The need to balance stats during character creation in Game of Thrones helps us create fully realized characters, not just hero templates.
Like most RPGs nowadays, Game of Thrones begins with a character creation screen where we get to choose a fighting style and skill set and so on. It’s very standard until you start to pick your “traits.” These are permanent modifiers named in such a way that it encourages us to think of our character as more than a collection of stats (“Ambidextrous,” “Honed Reflexes,” “Gifted”), but the best part about these choices is that once we’ve picked three positive traits, we have to pick three negative traits that permanently weaken our character.
This forces the player to approach character creation in a very literal way. In other games, the mechanics of character creation limit us to choosing specific abilities from a group of abilities. This allows us to customize our character’s skill set, but skills aren’t the only thing that define a character. Such creation is very one sided because we’re only choosing what our character is good at. We’re only defining his or her positive aspects, and as a result, the character that exists on the creation screen is utterly boring. Characters in any story only become interesting once we see their flaws. By forcing us to define specific flaws at this early stage, the game forces us to flesh out our character’s personality and back story. Why these specific strengths and these specific weaknesses? The naming helps in this regard: “Hemophiliac,” “Paranoid,” “Collapsed Lung,” and “Inattentive” are all descriptions of personality and bodily characteristics as well as stat modifiers.

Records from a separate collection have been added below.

(** One run of generateEmailSummary, by what the model answers. *)
Lemma generateEmailSummary_run (text : string) (t : list event) :
  let asked := t ++ [AiCall summary_model (prompt_of text)] in
  let out := model_reply w asked summary_model (prompt_of text) in
  generateEmailSummary w text t =
  match out with
  | AiRejects e =>
      (Normal "Automated summary temporarily unavailable.",
       asked ++ [AiSettled out; ConsoleError ["AI Summarization failed:"; e]])
  | AiResolves (Some (mkAiOutput (Some (String c r)))) =>
      (Normal (Js.trim (String c r)), asked ++ [AiSettled out])
  | AiResolves _ =>
      (Normal "Summary generation yielded no result.", asked ++ [AiSettled out])
  end.
Proof.
  intros asked out. unfold generateEmailSummary, try_catch, bind, AI_run.
  fold (prompt_of text). fold asked. fold out.
  destruct out as [[[[[|c r]|]]|]|e]; try reflexivity.
  unfold console_error, emit, ret. rewrite <- app_assoc. reflexivity.
Qed.

(** The summary step returns, and adds no fetch to the trace. *)
Lemma aiSummary_run (clean : string) (t : list event) :
  exists summary delta,
    aiSummary w clean t = (Normal summary, t ++ delta) /\
    fetch_calls delta = [] /\ awaited delta = true /\
    (String.length clean <= 20 ->
     delta = [] /\ summary = "No content available to summarize.").
Proof.
  unfold aiSummary. destruct (Nat.ltb_spec 20 (String.length clean)) as [L|L].
  - rewrite generateEmailSummary_run.
    destruct (model_reply w _ summary_model (prompt_of clean)) as [[[[[|c r]|]]|]|e];
      eexists; eexists; (split; [rewrite <- app_assoc; reflexivity|]);
      simpl; repeat split; lia.
  - exists "No content available to summarize.", []. rewrite app_nil_r. auto.
Qed.

End SummaryFacts.

(** C9. A normalized text of at most 20 code units, length 20 included,
    is not sent to the model: the summary is the skip text and the trace
    is unchanged.  A longer text goes to generateEmailSummary, which calls
    the model once. *)
Theorem summary_skipped_up_to_20 (w : World) (clean : string) (t : list event) :
  (String.length clean <= 20 ->
   aiSummary w clean t = (Normal "No content available to summarize.", t)) /\
  (20 < String.length clean ->
   aiSummary w clean t = generateEmailSummary w clean t /\
   ai_calls (snd (aiSummary w clean t))
   = (ai_calls t ++ [(summary_model, prompt_of clean)])%list).
Proof.
  unfold aiSummary. split; intros H.
  - destruct (Nat.ltb_spec 20 (String.length clean)); [lia | reflexivity].
  - destruct (Nat.ltb_spec 20 (String.length clean)); [|lia].
    split; [reflexivity|]. rewrite generateEmailSummary_run.
    destruct (model_reply w _ summary_model (prompt_of clean)) as [[[[[|c r]|]]|]|e];
      simpl; rewrite !ai_calls_app; simpl; now rewrite ?app_nil_r.
Qed.

(** Texts of 20 and of 21 code units. *)
Lemma summary_skipped_up_to_20_witness :
  aiSummary (Sample.world 200 (AiResolves (Some (mkAiOutput (Some "A summary.")))))
    "12345678901234567890" []
  = (Normal "No content available to summarize.", []) /\
  ai_calls (snd (aiSummary (Sample.world 200 (AiResolves (Some (mkAiOutput (Some "A summary.")))))
                   "123456789012345678901" []))
  = [(summary_model, prompt_of "123456789012345678901")].
Proof.
  split.
  - apply (proj1 (summary_skipped_up_to_20 _ "12345678901234567890" [])). simpl. lia.
  - apply (proj2 (summary_skipped_up_to_20 _ "123456789012345678901" [])). simpl. lia.
Defined.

Usually this kind of internal character development happens during gameplay, when we’re interacting with people and the world reacts to us. There’s a back and forth to these interactions that allow us to discover our character’s likes and dislikes, make friends and enemies, and develop into a genuine character. There’s no similar kind of back and forth with a character creator. There’s no conflict or scenario that we can use to define personality or morality. So, that internal character development gets pushed back until we’re well into the game itself. Not so in Game of Thrones.
So Game of Thrones begins with a great twist on how we construct RPG characters, but sadly it doesn’t follow through with this idea as effectively as it could have. Over the course of the game, you’ll encounter situations that define your character to such a degree that a new trait gets added to your list. Track down some men of the Night’s Watch who took bribes to earn “Bloodhound,” which increases the damage of your dog. Defeat a group of traitors to earn “Unimpeachable Morals," which increases your damage resistance, and there are many more. However, while in the beginning I had to choose a balance between positive traits and negative traits (in other words, the core reason why this trait system is so interesting to begin with), these earned traits are only positive. You can’t earn a negative trait, and with that, the game throws off the balance that I worked so hard to create. It’s frustrating because RPGs are always playing with the idea of choice and consequence, and Game of Thrones had the potential to give my actions mechanical consequences as well as narrative consequences. It had the idea -- but only half of the execution.
These traits are an interesting system ultimately undone by poor balance, putting them right in line with the rest of the game, but at least there’s enough of an execution there for us to see this idea in action and to see that it works. Game of Thrones has an actual character creator within it, not just customizable faces and skills.